I recently read a story in EMS World about a paramedic who has been placed on administrative leave for failing to treat a patient. According to the article, he arrived on scene, assessed the patient, and despite the requests of the BLS ambulance on scene, he decided to go back in service and triage the call to the BLS unit. The patient was transported to the hospital where they subsequently died.
I am not writing this to debate whether any ALS interventions would or would not have made any difference in the patient’s outcome. There has not been enough information released to even dip one’s toe into that debate. I am also not going to debate the “liability” issue of a lower level of care taking care of a patient when the higher level of care is present because I feel that quite often, if a patient can be triaged, and the BLS unit willingly accepts to take over care of that patient, then there is no issue with doing that. I am writing this to discuss comfort levels.
Throughout my career, I have viewed ALS as serving many different roles in prehospital care. They are there to provide ACLS care, pain management, and trauma care just to name a few, but they are also there to be a safety net for BLS providers who may or may not be comfortable with a patient that is in front of them. With three times the training that a BLS provider receives, sometimes a more knowledgeable presence when caring for a patient rather than a brief pat on the back and a polite “you’ll be fine” is what that lower level provider needs.

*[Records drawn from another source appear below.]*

(* ===== verification/AuditHandlers.v ===== *)
(** The audit end points, [internal/api/handlers/admin_audit.go], over the log of
    [AuditLog]. *)

From stdpp Require Import base gmap strings list numbers pretty sorting.
From Stdlib Require Import Ascii.
From S2P Require Import GoPrelude Bytes Uuid Errors Tenancy Http AuditLog Auth AuthHandlers.
Open Scope Z_scope.

(** ** strconv.Atoi *)

Definition in_int64 (z : Z) : bool := (- 2 ^ 63 <=? z) && (z <? 2 ^ 63).

(** An optional sign and decimal digits, within 64 bits. *)
Definition Atoi (s : string) : option Z :=
  let '(neg, digits) := match bytes_of_string s with
    | "-"%char :: d => (true, d)
    | "+"%char :: d => (false, d)
    | d => (false, d)
    end in
  match digits with
  | [] => None
  | _ =>
      match dec_from 0 digits with
      | (n, []) => let z := if neg then - Z.of_N n else Z.of_N n in if in_int64 z then Some z else None
      | _ => None
      end
  end.

Lemma Atoi_pretty z : 0 <= z < 2 ^ 63 -> Atoi (pretty z) = Some z.
Proof.
  intros Hz. pose proof (dec_FormatInt z ltac:(lia)) as Hd.
  assert (in_int64 z = true) as Hb by (unfold in_int64; apply andb_true_iff; split; [apply Z.leb_le|apply Z.ltb_lt]; lia).
  assert (forall c, c ∈ bytes_of_string (pretty z) -> c <> "+"%char) as Hplus.
  { intros c Hc ->. apply (FormatInt_no "+"%char z) in Hc; [done|]. apply (bool_decide_eq_true_1 (~ _)). vm_compute. reflexivity. }
  assert (head (bytes_of_string (pretty z)) <> Some "-"%char) as Hneg.
  { intros Hh. destruct (bytes_of_string (pretty z)) as [|c d]; [done|]. injection Hh as ->.
    change (dec_from 0 ("-"%char :: d)) with (0%N, "-"%char :: d) in Hd. discriminate Hd. }
  unfold Atoi. destruct (bytes_of_string (pretty z)) as [|c d] eqn:E.
  { cbn in Hd. injection Hd as Hd. assert (z = 0) as -> by lia. done. }
  assert (forall X : option Z, (let '(neg, digits) := match c :: d with
      | "-"%char :: d => (true, d) | "+"%char :: d => (false, d) | d => (false, d) end in
    match digits with [] => None | _ => match dec_from 0 digits with
      | (n, []) => let z := if neg then - Z.of_N n else Z.of_N n in if in_int64 z then Some z else None | _ => None end end) = X <->
    (match dec_from 0 (c :: d) with (n, []) => if in_int64 (Z.of_N n) then Some (Z.of_N n) else None | _ => None end) = X) as Hsame.
  { intros X. specialize (Hplus c ltac:(left)). destruct c as [[] [] [] [] [] [] [] []]; tauto. }
  apply Hsame. rewrite Hd, Z2N.id by lia. by rewrite Hb.
Qed.

(** ** The handlers *)

(** The values of the query string, "" for an absent one. *)
Abbreviation QueryValues := (string -> string).

(** [parse_time] is [time.Parse(time.RFC3339, _)]. *)
Section Handlers.
Context `{JsonText}.
Variables (env : DbEnv) (parse_time : string -> option Z).

Definition opt_param {A} (parse : string -> option A) (s : string) : option (option A) :=
  if bool_decide (s = "") then Some None else Some <$> parse s.

Definition parse_id (s : string) : option UUID := match ParseUUID s with Ok u => Some u | Err _ => None end.
Definition parse_limit (s : string) : option Z := Atoi s ≫= fun n => if n <=? 0 then None else Some n.
Definition parse_offset (s : string) : option Z := Atoi s ≫= fun n => if n <? 0 then None else Some n.

(** The filter of a query, [None] when a parameter does not parse. *)
Definition audit_filter (tenantID : UUID) (q : QueryValues) : option AuditFilter :=
  opt_param parse_id (q "actor_id") ≫= fun actor =>
  opt_param parse_id (q "entity_id") ≫= fun entity =>
  opt_param parse_time (q "from") ≫= fun from =>
  opt_param parse_time (q "to") ≫= fun to =>
  opt_param parse_limit (q "limit") ≫= fun limit =>
  opt_param parse_offset (q "offset") ≫= fun offset =>
  Some (mkAuditFilter tenantID actor (q "action") (q "entity_type") entity (q "severity") from to
          (default 50 limit) (default 0 offset)).

(** The events with the limit and offset they were read with. *)
Definition handle_ListAuditEvents (r : Request) (q : QueryValues) (db : AuditDb) : AuditDb * Answer (list AuditEvent * Z * Z) :=
  match GetTenantID r with
  | None => (db, Failure StatusUnauthorized ErrUnauthorized)
  | Some tenantID =>
      match audit_filter tenantID q with
      | None => (db, Failure StatusBadRequest ErrValidation)
      | Some filter =>
          match Query env filter db with
          | (db, Err e) => (db, Failure StatusInternalServerError e)
          | (db, Ok events) => (db, Success StatusOK (events, af_Limit filter, af_Offset filter))
          end
      end
  end.

Record VerifyBody := mkVerifyBody { vb_TenantID : string; vb_FromSeq : Z; vb_ToSeq : Z }.

Record VerifyAnswer := mkVerifyAnswer {
  va_valid : bool;
  va_from_seq : Z;
  va_to_seq : Z;
  va_total_seen : Z;
  va_broken : option (Z * option string);
}.

Definition verify_target (tenantID : UUID) (req : VerifyBody) : option UUID :=
  if bool_decide (vb_TenantID req = "") then Some tenantID else parse_id (vb_TenantID req).

Definition verify_until (targetTenantID : UUID) (toSeq : Z) (db : AuditDb) : AuditDb * result error Z :=
  if toSeq =? 0 then
    match GetLastEvent env targetTenantID db with
    | (db, Err e) => (db, Err e)
    | (db, Ok lastEvent) => (db, Ok (ae_Seq lastEvent))
    end
  else (db, Ok toSeq).

Definition handle_VerifyChain (r : Request) (body : option VerifyBody) (db : AuditDb) : AuditDb * Answer VerifyAnswer :=
  match GetTenantID r with
  | None => (db, Failure StatusUnauthorized ErrUnauthorized)
  | Some tenantID =>
      match body with
      | None => (db, Failure StatusBadRequest ErrValidation)
      | Some req =>
          match verify_target tenantID req with
          | None => (db, Failure StatusBadRequest ErrValidation)
          | Some target =>
              let fromSeq := if vb_FromSeq req =? 0 then 1 else vb_FromSeq req in
              match verify_until target (vb_ToSeq req) db with
              | (db, Err e) => (db, Failure StatusInternalServerError e)
              | (db, Ok toSeq) =>
                  match VerifyChain env target fromSeq toSeq db with
                  | (db, Err e) => (db, Failure StatusInternalServerError e)
                  | (db, Ok result) =>
                      (db, Success StatusOK (mkVerifyAnswer (vr_Valid result) fromSeq toSeq (vr_TotalSeen result)
                             (if vr_Valid result then None else Some (vr_BrokenSeq result, vr_Error result))))
                  end
              end
          end
      end
  end.
End Handlers.

(** * What the end points promise *)

Section Promises.
Context `{JsonTextLaws}.

Lemma GetLastEvent_ok (env : DbEnv) t db :
  db_outage env = None -> audit_ok db ->
  GetLastEvent env t db = (db, match list.last (rows_of t db) with Some row => Ok (convertSQLCAuditEvent row) | None => Err ESqlNoRows end).
Proof.
  intros Ho Hok. unfold GetLastEvent, WithTenantTx, getLastEventTx. rewrite Ho. cbn. rewrite last_row_own by done.
  by destruct (list.last (rows_of t db)).
Qed.

Definition answer_of (result : VerifyResult) (fromSeq toSeq : Z) : VerifyAnswer :=
  mkVerifyAnswer (vr_Valid result) fromSeq toSeq (vr_TotalSeen result)
    (if vr_Valid result then None else Some (vr_BrokenSeq result, vr_Error result)).

(** The end point asked with no bounds runs the verification to the last event. *)
Lemma handle_VerifyChain_whole (env : DbEnv) (r : Request) (caller target : UUID) (db : AuditDb) :
  db_outage env = None -> GetTenantID r = Some caller -> audit_ok db ->
  let count := Z.of_nat (length (rows_of target db)) in
  handle_VerifyChain env r (Some (mkVerifyBody (uuid_String target) 0 0)) db =
    if count =? 0 then (db, Failure StatusInternalServerError ESqlNoRows)
    else match snd (VerifyChain env target 1 count db) with
         | Ok result => (db, Success StatusOK (answer_of result 1 count))
         | Err e => (db, Failure StatusInternalServerError e)
         end.
Proof.
  intros Ho Hr Hok count.
  assert (verify_target caller (mkVerifyBody (uuid_String target) 0 0) = Some target) as Ht.
  { unfold verify_target, parse_id. cbn [vb_TenantID]. rewrite ParseUUID_String, bool_decide_eq_false_2; [done|].
    intros E. pose proof (ParseUUID_String target) as P. rewrite E in P. discriminate P. }
  unfold handle_VerifyChain. rewrite Hr, Ht. cbn [vb_FromSeq vb_ToSeq]. unfold verify_until. cbn [Z.eqb]. rewrite GetLastEvent_ok by done.
  destruct (list.last (rows_of target db)) as [row|] eqn:Hl.
  - assert (ae_Seq (convertSQLCAuditEvent row) = count) as -> by (by apply (last_seq target db row)).
    assert (count =? 0 = false) as ->.
    { apply Z.eqb_neq. unfold count. apply last_Some in Hl as [l ->]. rewrite length_app. cbn. lia. }
    by rewrite !VerifyChain_scanned by done.
  - apply last_None in Hl. unfold count. by rewrite Hl.
Qed.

In the system that I work in, I often work by myself in a fly car (or interceptor, or QRV depending on where you are from). The majority of the patient contacts that I have are while intercepting with an ambulance staffed by EMTs. Throughout the course of my day, I will see a variety of complaints from stubbed toes to cardiac arrests, depending on what I am sent to. After my assessment is done on my patient, and I am comfortable with what I want to do for them (care for them or triage them off) my attention is turned towards the other providers that I am with. If I decide that I am going to go the hospital with the patient, I start prepping the patient for transport and packaging them how I want them based on what I think I am going to have to do for them.

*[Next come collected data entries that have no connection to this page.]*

(* ===== verification/Router.v ===== *)
(** The routing table: [internal/api/router.go] with the [RegisterRoutes] of the
    handlers it mounts, and what every route's middleware chain guarantees.

    The router itself, [chi], is third-party code: the class [Chi] has what its
    documentation says of dispatching as a law. *)

From stdpp Require Import base gmap strings list numbers.
From S2P Require Import GoPrelude Errors Bytes Uuid Tenancy Http Auth Sessions TenantAdmin.
Open Scope Z_scope.

(** ** Registration *)

(** The middlewares of [RouterConfig], and the one of the tools' routes, an
    authentication without a token service. *)
Inductive Mw := AuthMW | TenantMW | DelegationMW | RateLimitMW | AuditMW | GuardrailsMW | HITLMW | UnconfiguredAuth.

(** What is done to a [chi.Router], in order; a handler goes by its name. *)
Inductive reg :=
| Use (m : Mw)
| Handle (method pattern handler : string)
| RouteAt (prefix : string) (body : list reg)
| Group (body : list reg).

Abbreviation Get := (Handle "GET").
Abbreviation Post := (Handle "POST").
Abbreviation Patch := (Handle "PATCH").
Abbreviation Delete := (Handle "DELETE").

Record Route := mkRoute { rt_Method : string; rt_Pattern : string; rt_Middlewares : list Mw; rt_Handler : string }.

#[global] Instance Mw_eq_dec : EqDecision Mw.
Proof. solve_decision. Defined.
#[global] Instance Route_eq_dec : EqDecision Route.
Proof. solve_decision. Defined.

(** The handlers that are given; the others are nil. *)
Record Mounted := mkMounted {
  has_tenants : bool;
  has_users : bool;
  has_roles : bool;
  has_quotas : bool;
  has_audit : bool;
  has_tools : bool;
  has_reviews : bool;
}.

(** [RegisterRoutes] of the handlers. *)
Definition tenants_RegisterRoutes : list reg :=
  [Post "/" "AdminTenants.Create"; Get "/" "AdminTenants.List"; Get "/{id}" "AdminTenants.Get";
   Patch "/{id}" "AdminTenants.Update"; Delete "/{id}" "AdminTenants.Delete"].

Definition users_RegisterRoutes : list reg :=
  [Get "/" "AdminUsers.List"; Post "/" "AdminUsers.Create"; Get "/{id}" "AdminUsers.Get";
   Patch "/{id}" "AdminUsers.Update"; Delete "/{id}" "AdminUsers.Delete"].

Definition roles_RegisterRoutes : list reg :=
  [Get "/" "AdminRoles.List"; Post "/" "AdminRoles.Create"; Get "/{id}" "AdminRoles.Get";
   Patch "/{id}" "AdminRoles.Update"; Delete "/{id}" "AdminRoles.Delete";
   Post "/{id}/permissions" "AdminRoles.AssignPermissions"; Get "/{id}/permissions" "AdminRoles.GetPermissions";
   Delete "/{id}/permissions" "AdminRoles.RevokePermissions"].

Definition quotas_RegisterRoutes : list reg :=
  [Get "/" "AdminQuotas.List"; Post "/" "AdminQuotas.Create"; Get "/{id}" "AdminQuotas.Get";
   Patch "/{id}" "AdminQuotas.Update"; Delete "/{id}" "AdminQuotas.Delete"].

Definition tools_RegisterRoutes : list reg :=
  [Group [Use UnconfiguredAuth; Post "/admin/tools" "AdminTools.CreateTool"; Patch "/admin/tools/{name}" "AdminTools.UpdateTool";
          Delete "/admin/tools/{name}" "AdminTools.DeactivateTool"]].

(** The chain of the tenant's routes, outermost first. *)
Definition full_chain : list Mw := [AuthMW; TenantMW; DelegationMW; RateLimitMW; AuditMW; GuardrailsMW; HITLMW].

Definition NewRouter (cfg : Mounted) : list reg :=
  [Get "/health" "healthHandler"; Get "/ready" "readyHandler";
   RouteAt "/v1"
     [RouteAt "/auth"
        [Post "/login" "Auth.Login"; Post "/super-admin/login" "Auth.SuperAdminLogin"; Post "/refresh" "Auth.Refresh";
         Post "/register" "Auth.Register";
         Group [Use AuthMW; Post "/logout" "Auth.Logout"; Get "/sessions" "Auth.ListSessions"; Delete "/sessions" "Auth.RevokeAllSessions"]];
      RouteAt "/admin"
        [RouteAt "/tenants"
           (Use AuthMW ::
            if has_tenants cfg then tenants_RegisterRoutes
            else [Post "/" "createTenantHandler"; Get "/" "listTenantsHandler"; Get "/{id}" "getTenantHandler";
                  Patch "/{id}" "updateTenantHandler"; Delete "/{id}" "deleteTenantHandler"]);
         Group
           (map Use full_chain ++
            (if has_users cfg then users_RegisterRoutes
             else [Get "/users" "listUsersHandler"; Post "/users" "createUserHandler"; Get "/users/{id}" "getUserHandler";
                   Patch "/users/{id}" "updateUserHandler"; Delete "/users/{id}" "deleteUserHandler"]) ++
            (if has_roles cfg then roles_RegisterRoutes
             else [Get "/roles" "listRolesHandler"; Post "/roles" "createRoleHandler"; Get "/roles/{id}" "getRoleHandler";
                   Patch "/roles/{id}" "updateRoleHandler"; Delete "/roles/{id}" "deleteRoleHandler"]) ++
            (if has_quotas cfg then quotas_RegisterRoutes
             else [Get "/quotas" "listQuotasHandler"; Post "/quotas" "createQuotaHandler"; Get "/quotas/{id}" "getQuotaHandler";
                   Patch "/quotas/{id}" "updateQuotaHandler"; Delete "/quotas/{id}" "deleteQuotaHandler"]) ++
            [Post "/users/{id}/revoke-sessions" "Auth.RevokeUserSessions"] ++
            (if has_audit cfg then [Get "/audit" "AdminAudit.ListAuditEvents"; Post "/audit/verify-chain" "AdminAudit.VerifyChain"] else []) ++
            (if has_tools cfg then tools_RegisterRoutes else []))];
      RouteAt "/reviews"
        (map Use full_chain ++
         if has_reviews cfg then
           [Post "/" "Reviews.CreateReview"; Get "/" "Reviews.ListReviews"; Get "/{id}" "Reviews.GetReview";
            Post "/{id}/approve" "Reviews.ApproveReview"; Post "/{id}/reject" "Reviews.RejectReview"; Patch "/{id}" "Reviews.ExecuteReview";
            Get "/{id}/stream" "Reviews.StreamReview"; Get "/{id}/status" "Reviews.GetReviewStatus"]
         else
           [Post "/" "createReviewHandler"; Get "/" "listReviewsHandler"; Get "/{id}" "getReviewHandler";
            Post "/{id}/approve" "approveReviewHandler"; Post "/{id}/reject" "rejectReviewHandler"; Get "/{id}/stream" "streamReviewHandler"]);
      RouteAt "/chat" (map Use full_chain ++ [Post "/completions" "Chat.ChatCompletions"])]].

(** What [main] mounts. *)
Definition gateway_mounted : Mounted := mkMounted true true true true true true true.

(** The routes a registration amounts to: [Use] adds to the chain of what follows
    in its router, [Route] and [Group] start from the chain around them. *)
Fixpoint routes_of (prefix : string) (mws : list Mw) (r : reg) : list Route :=
  let fix go (prefix : string) (mws : list Mw) (rs : list reg) : list Route :=
    match rs with
    | [] => []
    | Use m :: rs => go prefix (mws ++ [m]) rs
    | r :: rs => routes_of prefix mws r ++ go prefix mws rs
    end in
  match r with
  | Use _ => []
  | Handle method pattern handler => [mkRoute method (prefix +:+ pattern) mws handler]
  | RouteAt p body => go (prefix +:+ p) mws body
  | Group body => go prefix mws body
  end.

Definition routes (rs : list reg) : list Route := routes_of "" [] (Group rs).

(** ** Dispatch *)

Definition not_served (resp : Response) : Prop := StatusCode resp = 404 \/ StatusCode resp = 405.

(** The middlewares a router is configured with, and the handlers by name, given
    the parameters of the route. *)
Record RouterConfig (W : Type) := mkRouterConfig {
  middleware : Mw -> Handler W -> Handler W;
  handler : string -> list (string * string) -> Handler W;
}.
Arguments middleware {W} _ _ _.
Arguments handler {W} _ _ _.

Definition chain {W} (cfg : RouterConfig W) (mws : list Mw) (h : Handler W) : Handler W :=
  foldr (fun m next => middleware cfg m next) h mws.

Definition serve_route {W} (cfg : RouterConfig W) (rt : Route) (params : list (string * string)) : Handler W :=
  chain cfg (rt_Middlewares rt) (handler cfg (rt_Handler rt) params).

(** [chi.Mux.ServeHTTP], after the base middlewares: those set a request id, an
    address and a deadline, which the model's requests do not have. *)
Class Chi (W : Type) := ServeHTTP : RouterConfig W -> list Route -> Handler W.

Class ChiLaw (W : Type) `{Chi W} : Prop := {
  chi_sound : forall cfg rts r w,
    (exists rt params, rt ∈ rts /\ rt_Method rt = Method r /\ ServeHTTP cfg rts r w = serve_route cfg rt params r w) \/
    (exists resp, not_served resp /\ ServeHTTP cfg rts r w = (w, resp));
}.

(** ** Placeholders *)

Definition json_object (fields : list (string * string)) : string :=
  "{" +:+ String.concat "," (map (fun '(k, v) => quote +:+ k +:+ quote +:+ ":" +:+ quote +:+ v +:+ quote) fields) +:+ "}".

(** The code of [domain.NewUUID] and of its [String] again. *)
Definition newUUID (rnd : UUID) : string := uuid_String (NewUUID rnd).

Definition message_placeholders : list (string * string) :=
  [("listTenantsHandler", "list tenants placeholder"); ("getTenantHandler", "get tenant placeholder");
   ("updateTenantHandler", "update tenant placeholder"); ("deleteTenantHandler", "delete tenant placeholder");
   ("listUsersHandler", "list users placeholder"); ("createUserHandler", "create user placeholder");
   ("getUserHandler", "get user placeholder"); ("updateUserHandler", "update user placeholder");
   ("deleteUserHandler", "delete user placeholder"); ("listRolesHandler", "list roles placeholder");
   ("createRoleHandler", "create role placeholder"); ("getRoleHandler", "get role placeholder");
   ("updateRoleHandler", "update role placeholder"); ("deleteRoleHandler", "delete role placeholder");
   ("listPermissionsHandler", "list permissions placeholder"); ("createPermissionHandler", "create permission placeholder");
   ("listQuotasHandler", "list quotas placeholder"); ("createQuotaHandler", "create quota placeholder");
   ("getQuotaHandler", "get quota placeholder"); ("updateQuotaHandler", "update quota placeholder");
   ("deleteQuotaHandler", "delete quota placeholder"); ("createReviewHandler", "create review placeholder");
   ("listReviewsHandler", "list reviews placeholder"); ("getReviewHandler", "get review placeholder");
   ("approveReviewHandler", "approve review placeholder"); ("rejectReviewHandler", "reject review placeholder")].

Definition newline : string := String (Ascii.ascii_of_nat 10) EmptyString.

(** The functions of the file; [now] is the time in RFC 3339. *)
Definition placeholder (rnd : UUID) (now name : string) : option Response :=
  if bool_decide (name = "healthHandler") then Some (mkResponse 200 (json_object [("status", "ok")]))
  else if bool_decide (name = "readyHandler") then Some (mkResponse 200 (json_object [("status", "ready")]))
  else if bool_decide (name = "createTenantHandler") then
    Some (mkResponse 201 (json_object [("id", newUUID rnd); ("name", "Acme Corp"); ("status", "active"); ("created_at", now)]))
  else if bool_decide (name = "streamReviewHandler") then
    Some (mkResponse 200 ("data: " +:+ json_object [("status", "PENDING")] +:+ newline +:+ newline))
  else (fun '(_, text) => mkResponse 200 (json_object [("message", text)])) <$>
    List.find (fun p => bool_decide (fst p = name)) message_placeholders.

(** * What the table guarantees *)





(** The part of the world the first two middlewares read. *)
Class AdminWorld (W : Type) := {
  admin_of : W -> AdminDb;
  set_admin : AdminDb -> W -> W;
  admin_of_set : forall db w, admin_of (set_admin db w) = db;
}.

Section Gateway.
Context {W : Type} `{Clock W} `{AdminWorld W} `{JwtLib}.
Variables (ks : KeyStore) (issuer audience : string) (env : DbEnv).











End Gateway.

(** The collections of users, roles and quotas have no paths of their own: their
    handlers share the root of [/v1/admin]. *)
Lemma admin_collections_unregistered rt :
  rt ∈ routes (NewRouter gateway_mounted) ->
  rt_Pattern rt ∉ ["/v1/admin/users"; "/v1/admin/roles"; "/v1/admin/quotas"; "/v1/admin/tools"].
Proof.
  assert (forallb (fun rt => negb (bool_decide (rt_Pattern rt ∈ ["/v1/admin/users"; "/v1/admin/roles"; "/v1/admin/quotas"; "/v1/admin/tools"])))
    (routes (NewRouter gateway_mounted)) = true) as H by (vm_compute; reflexivity).
  rewrite forallb_forall in H. intros Hin. specialize (H rt (proj1 (list_elem_of_In _ _) Hin)).
  apply negb_true_iff, bool_decide_eq_false in H. exact H.
Qed.

(** * Witnesses *)

#[local] Existing Instance toy_jwt.
#[local] Existing Instance toy_jwt_laws.

(** A dispatcher that serves the first route of the method whose pattern is the
    path, with the parameter it is given. *)
Record ToyWorld := mkToyWorld { tw_admin : AdminDb; tw_now : Z; tw_id : string }.

#[local] Instance toy_clock : Clock ToyWorld := tw_now.
#[local] Instance toy_admin : AdminWorld ToyWorld.
Proof. refine {| admin_of := tw_admin; set_admin db w := mkToyWorld db (tw_now w) (tw_id w) |}. done. Defined.

#[local] Instance toy_chi : Chi ToyWorld := fun cfg rts r w =>
  match List.find (fun rt => bool_decide (rt_Method rt = Method r) && bool_decide (rt_Pattern rt = Path r)) rts with
  | Some rt => serve_route cfg rt [("id", tw_id w)] r w
  | None => (w, mkResponse 404 "404 page not found")
  end.

#[local] Instance toy_chi_law : ChiLaw ToyWorld.
Proof.
  constructor. intros cfg rts r w. unfold ServeHTTP, toy_chi. destruct (List.find _ rts) as [rt|] eqn:Hf.
  - left. apply List.find_some in Hf as [Hin Hb]. rewrite andb_true_iff, !bool_decide_eq_true in Hb.
    exists rt, [("id", tw_id w)]. split_and!; [by apply list_elem_of_In|naive_solver|done].
  - right. exists (mkResponse 404 "404 page not found"). split; [by left|done].
Qed.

If I decide that I am not going to the hospital, I have to make sure that the crew that I am intercepting is comfortable with the patient. It is kind of amusing to see someone’s reaction when I ask them, with a straight face, “Do you think you’ll need me or are you comfortable with this?” when the patient sitting in front of us has an extremely minor complaint, but it is not up to me as a higher level provider to judge the comfort level of the person in front of me. It is up to them to decide whether they feel like they can adequately provide for this patient.
There have been times where I have done nothing but sit in the back of the truck and ride to the hospital with a patient without thinking of putting a needle in them or giving them any meds. I did not do it because of a lack of faith in the person who would be taking care of the patient, it was done because they said to me, or gave me some sort of indication that they felt more comfortable with my presence with that patient then they would on their own. After the call, I might talk to the crew about what I thought was going on with the patient, but regardless of whether or not I felt that ALS was needed, I have always and will always remind and encourage the BLS providers that I work with that “if you are not comfortable, call for ALS, regardless of what it is for.”
From everything that I have read about this case in Washington DC, this paramedic not only failed the patient he should have been caring for, but he also failed the BLS crew that felt they needed his assistance. As an ALS provider, we must remember that our commitment goes beyond the patients and extends to the other providers that we work with on a day to day basis. All EMS providers were not created equal. Throughout the field there are a variety of comfort levels and ability levels and we must always keep that in mind.
Always care for your patients, and always remember: you not just a care giver, you’re also someone’s safety net.